SUPPLIED MATERIAL:
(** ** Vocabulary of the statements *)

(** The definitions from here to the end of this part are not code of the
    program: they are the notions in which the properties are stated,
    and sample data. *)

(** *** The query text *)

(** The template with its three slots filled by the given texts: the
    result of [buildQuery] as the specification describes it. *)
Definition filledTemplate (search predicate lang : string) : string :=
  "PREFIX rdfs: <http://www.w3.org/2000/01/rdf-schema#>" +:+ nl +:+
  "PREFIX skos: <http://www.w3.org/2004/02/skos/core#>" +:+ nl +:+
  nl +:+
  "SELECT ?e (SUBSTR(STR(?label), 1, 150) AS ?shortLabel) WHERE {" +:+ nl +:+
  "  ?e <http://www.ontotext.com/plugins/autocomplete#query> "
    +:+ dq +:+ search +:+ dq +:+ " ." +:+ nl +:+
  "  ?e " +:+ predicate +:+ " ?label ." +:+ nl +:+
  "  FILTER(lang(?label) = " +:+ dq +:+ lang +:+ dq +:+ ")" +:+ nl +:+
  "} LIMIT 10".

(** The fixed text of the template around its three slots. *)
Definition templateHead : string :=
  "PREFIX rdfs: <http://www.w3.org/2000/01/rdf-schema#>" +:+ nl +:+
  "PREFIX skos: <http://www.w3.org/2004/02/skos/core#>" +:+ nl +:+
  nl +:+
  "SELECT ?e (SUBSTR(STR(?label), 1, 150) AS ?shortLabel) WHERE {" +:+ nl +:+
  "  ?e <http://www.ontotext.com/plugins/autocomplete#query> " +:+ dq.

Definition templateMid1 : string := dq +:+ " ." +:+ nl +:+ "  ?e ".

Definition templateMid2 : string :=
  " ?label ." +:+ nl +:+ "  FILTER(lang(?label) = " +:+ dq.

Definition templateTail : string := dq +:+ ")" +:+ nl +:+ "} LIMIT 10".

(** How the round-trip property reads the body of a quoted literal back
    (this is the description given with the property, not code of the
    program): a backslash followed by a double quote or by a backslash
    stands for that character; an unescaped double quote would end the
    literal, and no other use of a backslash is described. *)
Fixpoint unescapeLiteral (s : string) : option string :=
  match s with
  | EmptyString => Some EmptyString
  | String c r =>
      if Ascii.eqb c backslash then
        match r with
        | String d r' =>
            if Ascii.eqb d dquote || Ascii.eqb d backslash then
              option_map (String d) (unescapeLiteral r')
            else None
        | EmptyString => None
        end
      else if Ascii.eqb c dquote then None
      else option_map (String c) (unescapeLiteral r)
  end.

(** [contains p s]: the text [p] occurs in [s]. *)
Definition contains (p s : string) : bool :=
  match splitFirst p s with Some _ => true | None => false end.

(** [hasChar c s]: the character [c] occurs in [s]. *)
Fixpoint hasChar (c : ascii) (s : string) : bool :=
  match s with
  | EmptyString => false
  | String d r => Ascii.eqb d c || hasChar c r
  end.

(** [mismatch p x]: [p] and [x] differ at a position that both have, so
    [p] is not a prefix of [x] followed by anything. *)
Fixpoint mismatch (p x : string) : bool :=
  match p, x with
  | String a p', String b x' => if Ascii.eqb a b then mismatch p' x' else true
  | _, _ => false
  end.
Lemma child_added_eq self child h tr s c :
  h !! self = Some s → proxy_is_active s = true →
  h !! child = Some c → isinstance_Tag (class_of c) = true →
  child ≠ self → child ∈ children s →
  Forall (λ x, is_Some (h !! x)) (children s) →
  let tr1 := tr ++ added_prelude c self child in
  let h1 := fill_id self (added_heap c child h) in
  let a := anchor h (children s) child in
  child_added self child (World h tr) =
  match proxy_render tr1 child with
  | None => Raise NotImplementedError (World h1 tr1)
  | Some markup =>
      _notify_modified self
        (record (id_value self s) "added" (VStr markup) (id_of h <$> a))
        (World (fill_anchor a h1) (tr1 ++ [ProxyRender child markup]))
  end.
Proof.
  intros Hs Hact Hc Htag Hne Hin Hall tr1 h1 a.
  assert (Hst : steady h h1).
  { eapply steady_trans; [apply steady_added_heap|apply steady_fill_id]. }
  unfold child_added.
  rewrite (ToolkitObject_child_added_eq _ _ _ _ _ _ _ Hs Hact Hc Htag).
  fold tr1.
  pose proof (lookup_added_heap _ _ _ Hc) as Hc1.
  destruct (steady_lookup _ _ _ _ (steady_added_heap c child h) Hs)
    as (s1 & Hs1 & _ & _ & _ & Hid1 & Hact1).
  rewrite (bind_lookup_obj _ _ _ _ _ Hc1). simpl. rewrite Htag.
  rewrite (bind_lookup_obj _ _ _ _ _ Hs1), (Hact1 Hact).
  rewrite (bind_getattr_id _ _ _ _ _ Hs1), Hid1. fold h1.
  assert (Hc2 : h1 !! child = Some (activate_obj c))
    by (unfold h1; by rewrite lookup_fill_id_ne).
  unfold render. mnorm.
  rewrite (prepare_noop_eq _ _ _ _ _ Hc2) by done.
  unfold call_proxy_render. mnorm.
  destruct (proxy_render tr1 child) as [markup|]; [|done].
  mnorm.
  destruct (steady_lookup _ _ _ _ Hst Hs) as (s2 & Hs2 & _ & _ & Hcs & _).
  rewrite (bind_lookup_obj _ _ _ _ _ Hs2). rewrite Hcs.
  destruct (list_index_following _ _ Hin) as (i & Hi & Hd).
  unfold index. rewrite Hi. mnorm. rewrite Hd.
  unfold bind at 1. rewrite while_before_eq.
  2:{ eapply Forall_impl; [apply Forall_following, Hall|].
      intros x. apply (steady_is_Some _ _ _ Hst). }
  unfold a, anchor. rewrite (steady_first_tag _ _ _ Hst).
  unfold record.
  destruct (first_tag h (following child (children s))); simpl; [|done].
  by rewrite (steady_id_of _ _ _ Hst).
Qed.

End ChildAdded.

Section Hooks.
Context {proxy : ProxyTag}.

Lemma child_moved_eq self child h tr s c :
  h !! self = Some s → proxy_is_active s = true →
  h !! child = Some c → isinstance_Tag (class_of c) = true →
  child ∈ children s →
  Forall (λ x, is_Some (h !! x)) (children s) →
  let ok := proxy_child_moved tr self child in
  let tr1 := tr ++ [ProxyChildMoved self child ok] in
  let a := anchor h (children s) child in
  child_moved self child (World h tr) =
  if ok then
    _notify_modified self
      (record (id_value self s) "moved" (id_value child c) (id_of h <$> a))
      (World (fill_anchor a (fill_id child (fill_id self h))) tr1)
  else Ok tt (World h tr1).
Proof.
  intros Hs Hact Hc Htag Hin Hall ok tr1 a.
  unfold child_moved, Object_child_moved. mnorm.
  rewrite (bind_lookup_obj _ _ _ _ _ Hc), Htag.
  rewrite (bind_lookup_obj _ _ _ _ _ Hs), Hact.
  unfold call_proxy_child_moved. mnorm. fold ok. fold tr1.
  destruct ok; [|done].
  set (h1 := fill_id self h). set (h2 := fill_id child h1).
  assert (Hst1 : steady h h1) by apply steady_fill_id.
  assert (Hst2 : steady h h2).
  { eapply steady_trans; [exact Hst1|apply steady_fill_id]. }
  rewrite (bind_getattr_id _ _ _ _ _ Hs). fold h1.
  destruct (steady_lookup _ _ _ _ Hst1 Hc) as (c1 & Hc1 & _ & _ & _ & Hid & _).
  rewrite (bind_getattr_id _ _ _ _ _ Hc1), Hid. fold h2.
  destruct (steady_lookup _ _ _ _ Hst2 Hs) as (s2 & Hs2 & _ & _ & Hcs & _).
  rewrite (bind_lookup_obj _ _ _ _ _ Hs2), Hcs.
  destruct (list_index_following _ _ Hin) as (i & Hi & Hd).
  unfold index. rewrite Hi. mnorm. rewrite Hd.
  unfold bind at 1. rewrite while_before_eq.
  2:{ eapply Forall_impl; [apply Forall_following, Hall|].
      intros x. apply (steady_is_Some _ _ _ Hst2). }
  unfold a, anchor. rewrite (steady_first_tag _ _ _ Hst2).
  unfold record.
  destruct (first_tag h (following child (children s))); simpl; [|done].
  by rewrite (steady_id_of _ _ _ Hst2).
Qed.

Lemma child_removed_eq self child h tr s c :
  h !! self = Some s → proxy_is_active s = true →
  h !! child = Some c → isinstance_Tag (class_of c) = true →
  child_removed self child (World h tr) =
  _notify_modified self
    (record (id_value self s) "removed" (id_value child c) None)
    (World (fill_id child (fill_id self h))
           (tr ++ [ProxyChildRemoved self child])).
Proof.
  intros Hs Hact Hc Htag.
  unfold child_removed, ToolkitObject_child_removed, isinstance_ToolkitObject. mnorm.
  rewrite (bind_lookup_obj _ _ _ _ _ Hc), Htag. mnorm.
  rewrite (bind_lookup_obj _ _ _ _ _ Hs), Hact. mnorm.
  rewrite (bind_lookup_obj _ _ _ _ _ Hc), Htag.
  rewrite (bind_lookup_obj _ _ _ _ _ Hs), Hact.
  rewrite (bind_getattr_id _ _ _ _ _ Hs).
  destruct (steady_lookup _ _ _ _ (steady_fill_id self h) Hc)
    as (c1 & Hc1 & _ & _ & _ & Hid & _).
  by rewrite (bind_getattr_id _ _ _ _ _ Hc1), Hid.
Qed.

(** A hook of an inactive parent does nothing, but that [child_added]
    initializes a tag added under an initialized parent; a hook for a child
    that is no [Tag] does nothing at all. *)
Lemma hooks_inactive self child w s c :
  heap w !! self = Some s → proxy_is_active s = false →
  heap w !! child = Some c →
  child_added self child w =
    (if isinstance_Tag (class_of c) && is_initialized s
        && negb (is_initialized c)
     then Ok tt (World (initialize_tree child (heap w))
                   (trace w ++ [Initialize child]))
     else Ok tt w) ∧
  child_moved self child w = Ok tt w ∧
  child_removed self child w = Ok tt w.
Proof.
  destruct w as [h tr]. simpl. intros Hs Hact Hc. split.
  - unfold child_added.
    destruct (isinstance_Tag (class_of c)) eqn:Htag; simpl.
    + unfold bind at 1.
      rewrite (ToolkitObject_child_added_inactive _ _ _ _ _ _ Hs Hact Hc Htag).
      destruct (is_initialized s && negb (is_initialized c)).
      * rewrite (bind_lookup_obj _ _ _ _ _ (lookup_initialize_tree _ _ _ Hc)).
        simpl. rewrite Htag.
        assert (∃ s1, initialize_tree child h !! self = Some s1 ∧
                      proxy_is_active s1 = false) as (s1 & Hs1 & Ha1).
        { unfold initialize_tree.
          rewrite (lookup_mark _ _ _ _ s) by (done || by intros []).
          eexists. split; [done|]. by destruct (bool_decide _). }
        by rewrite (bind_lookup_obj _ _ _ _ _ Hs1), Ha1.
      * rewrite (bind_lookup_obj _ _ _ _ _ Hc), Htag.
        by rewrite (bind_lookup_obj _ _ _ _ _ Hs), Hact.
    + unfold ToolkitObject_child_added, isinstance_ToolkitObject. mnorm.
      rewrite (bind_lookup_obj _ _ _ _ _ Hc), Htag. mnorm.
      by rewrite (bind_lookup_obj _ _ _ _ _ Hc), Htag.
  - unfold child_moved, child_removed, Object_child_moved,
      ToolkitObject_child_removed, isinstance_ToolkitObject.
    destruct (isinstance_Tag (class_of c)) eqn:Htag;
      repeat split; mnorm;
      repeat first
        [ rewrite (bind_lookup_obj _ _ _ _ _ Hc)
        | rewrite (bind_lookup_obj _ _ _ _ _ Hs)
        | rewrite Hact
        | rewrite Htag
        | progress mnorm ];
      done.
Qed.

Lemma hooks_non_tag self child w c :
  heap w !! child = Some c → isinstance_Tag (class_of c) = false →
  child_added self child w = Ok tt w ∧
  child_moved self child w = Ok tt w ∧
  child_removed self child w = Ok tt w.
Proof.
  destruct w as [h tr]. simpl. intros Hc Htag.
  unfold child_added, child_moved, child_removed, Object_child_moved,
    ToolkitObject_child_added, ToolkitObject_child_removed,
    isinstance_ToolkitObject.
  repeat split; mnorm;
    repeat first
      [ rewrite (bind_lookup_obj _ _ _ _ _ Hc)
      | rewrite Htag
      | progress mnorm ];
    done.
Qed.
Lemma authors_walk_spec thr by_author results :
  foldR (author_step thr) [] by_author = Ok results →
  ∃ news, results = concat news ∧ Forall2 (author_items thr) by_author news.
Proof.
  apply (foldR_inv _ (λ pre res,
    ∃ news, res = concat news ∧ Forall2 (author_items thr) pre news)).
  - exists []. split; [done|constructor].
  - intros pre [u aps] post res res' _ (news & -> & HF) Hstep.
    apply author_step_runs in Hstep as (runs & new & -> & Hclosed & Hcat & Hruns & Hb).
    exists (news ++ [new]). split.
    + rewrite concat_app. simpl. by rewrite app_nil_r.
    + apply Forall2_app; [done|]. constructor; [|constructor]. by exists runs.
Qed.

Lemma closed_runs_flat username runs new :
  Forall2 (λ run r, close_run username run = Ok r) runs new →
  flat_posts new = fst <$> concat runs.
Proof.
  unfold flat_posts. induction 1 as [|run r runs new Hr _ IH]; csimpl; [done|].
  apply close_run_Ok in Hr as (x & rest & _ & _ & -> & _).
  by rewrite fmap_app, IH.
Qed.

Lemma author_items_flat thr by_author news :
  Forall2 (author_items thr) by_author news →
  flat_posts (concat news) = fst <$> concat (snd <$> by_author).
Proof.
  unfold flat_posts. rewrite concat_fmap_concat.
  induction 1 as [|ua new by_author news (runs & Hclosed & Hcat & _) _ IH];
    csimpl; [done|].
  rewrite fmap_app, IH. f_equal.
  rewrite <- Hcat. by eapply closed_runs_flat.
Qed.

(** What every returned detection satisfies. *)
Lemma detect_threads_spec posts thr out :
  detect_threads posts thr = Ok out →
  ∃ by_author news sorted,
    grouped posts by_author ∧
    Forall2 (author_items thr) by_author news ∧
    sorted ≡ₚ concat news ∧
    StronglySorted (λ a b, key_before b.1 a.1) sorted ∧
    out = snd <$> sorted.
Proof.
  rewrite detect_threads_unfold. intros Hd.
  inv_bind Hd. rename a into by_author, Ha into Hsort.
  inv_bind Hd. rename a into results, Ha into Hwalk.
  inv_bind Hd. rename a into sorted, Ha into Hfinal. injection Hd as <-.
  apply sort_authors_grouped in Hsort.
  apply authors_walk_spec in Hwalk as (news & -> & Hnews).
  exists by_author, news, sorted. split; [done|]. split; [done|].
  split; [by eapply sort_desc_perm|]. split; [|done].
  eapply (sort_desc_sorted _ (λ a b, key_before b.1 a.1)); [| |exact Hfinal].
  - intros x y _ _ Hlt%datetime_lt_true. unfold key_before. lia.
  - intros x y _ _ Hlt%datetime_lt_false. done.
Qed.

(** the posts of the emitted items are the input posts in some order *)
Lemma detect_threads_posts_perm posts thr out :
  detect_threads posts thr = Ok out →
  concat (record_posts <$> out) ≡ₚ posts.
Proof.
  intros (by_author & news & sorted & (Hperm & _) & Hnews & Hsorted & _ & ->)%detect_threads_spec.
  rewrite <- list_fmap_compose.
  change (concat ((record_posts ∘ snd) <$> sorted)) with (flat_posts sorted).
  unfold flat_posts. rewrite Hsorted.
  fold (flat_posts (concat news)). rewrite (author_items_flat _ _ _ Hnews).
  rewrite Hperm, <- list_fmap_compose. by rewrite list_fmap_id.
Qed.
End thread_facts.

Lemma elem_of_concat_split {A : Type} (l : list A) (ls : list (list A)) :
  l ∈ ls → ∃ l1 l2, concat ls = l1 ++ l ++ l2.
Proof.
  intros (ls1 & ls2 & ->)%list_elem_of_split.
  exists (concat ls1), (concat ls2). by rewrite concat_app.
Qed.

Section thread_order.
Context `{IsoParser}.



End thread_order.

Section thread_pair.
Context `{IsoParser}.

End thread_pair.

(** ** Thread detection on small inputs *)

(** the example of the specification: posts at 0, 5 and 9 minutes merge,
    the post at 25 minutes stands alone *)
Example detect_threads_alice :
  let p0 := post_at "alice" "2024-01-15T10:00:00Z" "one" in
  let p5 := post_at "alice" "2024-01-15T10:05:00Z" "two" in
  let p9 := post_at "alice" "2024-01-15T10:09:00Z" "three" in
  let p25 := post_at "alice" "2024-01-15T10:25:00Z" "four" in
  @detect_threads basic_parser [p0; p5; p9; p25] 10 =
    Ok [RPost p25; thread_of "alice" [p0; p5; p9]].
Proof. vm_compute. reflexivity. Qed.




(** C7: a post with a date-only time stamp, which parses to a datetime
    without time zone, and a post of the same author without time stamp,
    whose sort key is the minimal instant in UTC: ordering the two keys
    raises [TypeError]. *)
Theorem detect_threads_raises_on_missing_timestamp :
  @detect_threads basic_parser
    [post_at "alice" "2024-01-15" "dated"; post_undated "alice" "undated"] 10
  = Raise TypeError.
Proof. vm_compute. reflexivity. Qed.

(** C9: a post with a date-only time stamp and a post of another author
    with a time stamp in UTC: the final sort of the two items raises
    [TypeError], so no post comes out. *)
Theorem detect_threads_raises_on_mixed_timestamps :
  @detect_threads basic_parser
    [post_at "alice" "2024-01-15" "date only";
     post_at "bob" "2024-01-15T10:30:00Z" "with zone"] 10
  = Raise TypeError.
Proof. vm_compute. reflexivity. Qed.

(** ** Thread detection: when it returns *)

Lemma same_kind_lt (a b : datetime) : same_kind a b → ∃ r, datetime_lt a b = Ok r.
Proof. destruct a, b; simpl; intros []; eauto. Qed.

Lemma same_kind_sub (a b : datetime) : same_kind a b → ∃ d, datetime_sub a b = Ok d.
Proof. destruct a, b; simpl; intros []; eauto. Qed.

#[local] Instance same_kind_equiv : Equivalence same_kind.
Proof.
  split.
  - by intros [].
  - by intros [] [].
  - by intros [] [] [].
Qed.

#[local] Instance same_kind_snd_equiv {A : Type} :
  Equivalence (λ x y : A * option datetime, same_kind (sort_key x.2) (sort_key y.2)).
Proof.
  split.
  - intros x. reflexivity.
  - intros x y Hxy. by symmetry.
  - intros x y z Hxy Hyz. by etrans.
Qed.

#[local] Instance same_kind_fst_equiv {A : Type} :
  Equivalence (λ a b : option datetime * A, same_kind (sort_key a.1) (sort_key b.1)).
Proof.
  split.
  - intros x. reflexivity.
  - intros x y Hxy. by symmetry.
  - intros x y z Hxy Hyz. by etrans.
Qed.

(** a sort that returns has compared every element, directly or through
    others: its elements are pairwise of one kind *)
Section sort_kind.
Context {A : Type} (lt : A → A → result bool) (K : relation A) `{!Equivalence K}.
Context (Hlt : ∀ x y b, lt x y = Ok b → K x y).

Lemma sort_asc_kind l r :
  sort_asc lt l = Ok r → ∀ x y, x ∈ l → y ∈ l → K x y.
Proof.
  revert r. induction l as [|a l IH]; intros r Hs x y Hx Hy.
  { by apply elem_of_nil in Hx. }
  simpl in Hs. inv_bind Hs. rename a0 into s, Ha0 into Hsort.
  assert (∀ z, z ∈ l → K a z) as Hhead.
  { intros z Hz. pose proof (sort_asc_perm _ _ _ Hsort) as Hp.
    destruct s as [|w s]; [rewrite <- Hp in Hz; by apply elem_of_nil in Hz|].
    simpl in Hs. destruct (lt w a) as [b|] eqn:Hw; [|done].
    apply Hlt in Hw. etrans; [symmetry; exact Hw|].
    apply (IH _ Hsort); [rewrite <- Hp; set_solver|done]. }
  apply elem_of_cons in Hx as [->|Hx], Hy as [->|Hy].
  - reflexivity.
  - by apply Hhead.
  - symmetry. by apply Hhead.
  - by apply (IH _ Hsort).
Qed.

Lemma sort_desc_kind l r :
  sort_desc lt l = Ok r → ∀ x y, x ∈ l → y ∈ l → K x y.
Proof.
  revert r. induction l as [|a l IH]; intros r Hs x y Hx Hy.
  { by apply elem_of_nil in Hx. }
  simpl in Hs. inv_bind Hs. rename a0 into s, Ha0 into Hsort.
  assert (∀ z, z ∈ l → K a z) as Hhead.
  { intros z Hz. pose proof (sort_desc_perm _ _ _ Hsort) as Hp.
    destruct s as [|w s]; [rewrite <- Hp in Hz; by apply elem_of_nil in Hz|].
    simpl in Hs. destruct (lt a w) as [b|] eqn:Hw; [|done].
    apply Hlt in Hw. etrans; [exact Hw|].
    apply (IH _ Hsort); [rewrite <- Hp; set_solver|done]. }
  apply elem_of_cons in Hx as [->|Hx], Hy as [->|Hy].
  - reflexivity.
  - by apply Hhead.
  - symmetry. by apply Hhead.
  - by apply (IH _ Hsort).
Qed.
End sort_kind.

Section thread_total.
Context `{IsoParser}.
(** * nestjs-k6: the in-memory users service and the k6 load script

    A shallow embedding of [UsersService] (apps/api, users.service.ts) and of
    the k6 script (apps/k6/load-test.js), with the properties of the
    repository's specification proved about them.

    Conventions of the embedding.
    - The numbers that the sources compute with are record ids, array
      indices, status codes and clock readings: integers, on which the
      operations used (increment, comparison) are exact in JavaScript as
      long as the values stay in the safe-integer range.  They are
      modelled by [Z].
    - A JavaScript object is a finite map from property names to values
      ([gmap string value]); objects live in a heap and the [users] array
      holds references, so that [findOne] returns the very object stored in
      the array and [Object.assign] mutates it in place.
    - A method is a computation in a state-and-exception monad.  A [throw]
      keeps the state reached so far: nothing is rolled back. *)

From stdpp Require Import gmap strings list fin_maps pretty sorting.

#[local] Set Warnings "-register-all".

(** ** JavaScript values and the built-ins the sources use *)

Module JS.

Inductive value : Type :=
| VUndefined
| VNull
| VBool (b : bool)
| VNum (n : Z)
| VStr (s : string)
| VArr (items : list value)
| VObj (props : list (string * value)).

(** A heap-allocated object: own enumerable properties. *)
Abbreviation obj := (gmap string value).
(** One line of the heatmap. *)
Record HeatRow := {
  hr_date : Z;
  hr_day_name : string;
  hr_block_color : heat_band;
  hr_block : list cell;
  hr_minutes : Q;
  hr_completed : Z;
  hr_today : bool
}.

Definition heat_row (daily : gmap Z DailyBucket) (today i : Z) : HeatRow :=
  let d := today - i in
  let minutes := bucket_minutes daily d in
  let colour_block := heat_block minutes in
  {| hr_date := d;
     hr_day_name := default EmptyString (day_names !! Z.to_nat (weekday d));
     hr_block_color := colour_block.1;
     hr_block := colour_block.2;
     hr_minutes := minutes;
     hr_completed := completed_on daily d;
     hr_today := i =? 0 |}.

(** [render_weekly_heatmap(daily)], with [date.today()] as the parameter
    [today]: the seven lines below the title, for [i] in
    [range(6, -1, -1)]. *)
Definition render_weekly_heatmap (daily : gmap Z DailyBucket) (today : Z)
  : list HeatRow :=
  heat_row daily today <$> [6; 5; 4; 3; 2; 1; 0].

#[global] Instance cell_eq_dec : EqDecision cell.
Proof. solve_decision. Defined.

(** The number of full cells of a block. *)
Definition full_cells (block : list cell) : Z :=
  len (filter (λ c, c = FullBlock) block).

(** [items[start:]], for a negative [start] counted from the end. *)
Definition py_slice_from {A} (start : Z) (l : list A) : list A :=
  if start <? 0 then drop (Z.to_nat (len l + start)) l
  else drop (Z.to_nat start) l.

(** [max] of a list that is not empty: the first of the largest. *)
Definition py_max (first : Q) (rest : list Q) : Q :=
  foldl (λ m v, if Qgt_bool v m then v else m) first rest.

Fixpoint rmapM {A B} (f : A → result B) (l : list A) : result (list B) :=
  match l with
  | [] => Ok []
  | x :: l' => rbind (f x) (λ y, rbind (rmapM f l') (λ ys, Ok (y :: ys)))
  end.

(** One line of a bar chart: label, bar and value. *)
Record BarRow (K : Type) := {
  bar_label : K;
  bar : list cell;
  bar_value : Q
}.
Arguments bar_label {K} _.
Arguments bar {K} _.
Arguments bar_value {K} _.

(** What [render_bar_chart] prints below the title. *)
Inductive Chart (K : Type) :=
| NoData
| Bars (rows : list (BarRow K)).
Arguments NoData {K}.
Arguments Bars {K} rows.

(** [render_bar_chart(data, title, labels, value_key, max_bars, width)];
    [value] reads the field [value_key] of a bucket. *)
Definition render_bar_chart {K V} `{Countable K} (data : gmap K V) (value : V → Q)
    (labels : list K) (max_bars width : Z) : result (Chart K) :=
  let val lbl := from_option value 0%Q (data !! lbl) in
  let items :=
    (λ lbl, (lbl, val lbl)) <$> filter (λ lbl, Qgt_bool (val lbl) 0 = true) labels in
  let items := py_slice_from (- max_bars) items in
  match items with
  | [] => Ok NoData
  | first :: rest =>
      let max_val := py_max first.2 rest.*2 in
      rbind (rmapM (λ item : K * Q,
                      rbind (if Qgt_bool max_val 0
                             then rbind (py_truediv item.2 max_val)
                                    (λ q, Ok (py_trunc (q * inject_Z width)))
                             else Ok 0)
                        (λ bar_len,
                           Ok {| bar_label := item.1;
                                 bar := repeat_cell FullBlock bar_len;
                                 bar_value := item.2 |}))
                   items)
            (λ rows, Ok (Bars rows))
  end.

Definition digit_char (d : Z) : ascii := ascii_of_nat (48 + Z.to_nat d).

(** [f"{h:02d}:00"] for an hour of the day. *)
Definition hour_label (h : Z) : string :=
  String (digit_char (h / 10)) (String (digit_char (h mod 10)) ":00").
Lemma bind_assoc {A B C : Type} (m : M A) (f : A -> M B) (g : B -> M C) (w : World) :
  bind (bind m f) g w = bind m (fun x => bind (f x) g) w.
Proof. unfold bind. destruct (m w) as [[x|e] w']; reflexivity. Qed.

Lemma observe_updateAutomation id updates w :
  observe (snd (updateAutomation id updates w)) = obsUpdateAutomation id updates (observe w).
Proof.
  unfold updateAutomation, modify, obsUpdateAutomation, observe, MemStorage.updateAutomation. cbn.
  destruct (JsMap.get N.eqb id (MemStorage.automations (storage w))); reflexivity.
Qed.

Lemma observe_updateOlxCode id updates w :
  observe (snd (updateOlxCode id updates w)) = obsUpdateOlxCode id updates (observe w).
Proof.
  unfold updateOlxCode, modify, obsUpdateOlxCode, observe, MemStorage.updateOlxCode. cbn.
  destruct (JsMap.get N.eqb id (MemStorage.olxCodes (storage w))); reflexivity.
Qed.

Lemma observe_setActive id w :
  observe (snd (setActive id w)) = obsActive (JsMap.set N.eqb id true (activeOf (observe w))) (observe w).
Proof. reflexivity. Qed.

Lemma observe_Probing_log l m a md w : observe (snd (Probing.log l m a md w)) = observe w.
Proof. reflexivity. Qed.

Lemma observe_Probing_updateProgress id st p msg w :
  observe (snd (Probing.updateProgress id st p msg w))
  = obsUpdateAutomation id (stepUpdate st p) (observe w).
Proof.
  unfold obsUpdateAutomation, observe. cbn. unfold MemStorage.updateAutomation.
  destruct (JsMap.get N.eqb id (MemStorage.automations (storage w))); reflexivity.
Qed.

PROBLEM TO SOLVE: The answer should be the first line of the material and every line after it through the line containing "Definition filledTemplate (search", exactly as written, and nothing else.

TASK SOLUTION:
(** ** Vocabulary of the statements *)

(** The definitions from here to the end of this part are not code of the
    program: they are the notions in which the properties are stated,
    and sample data. *)

(** *** The query text *)

(** The template with its three slots filled by the given texts: the
    result of [buildQuery] as the specification describes it. *)
Definition filledTemplate (search predicate lang : string) : string :=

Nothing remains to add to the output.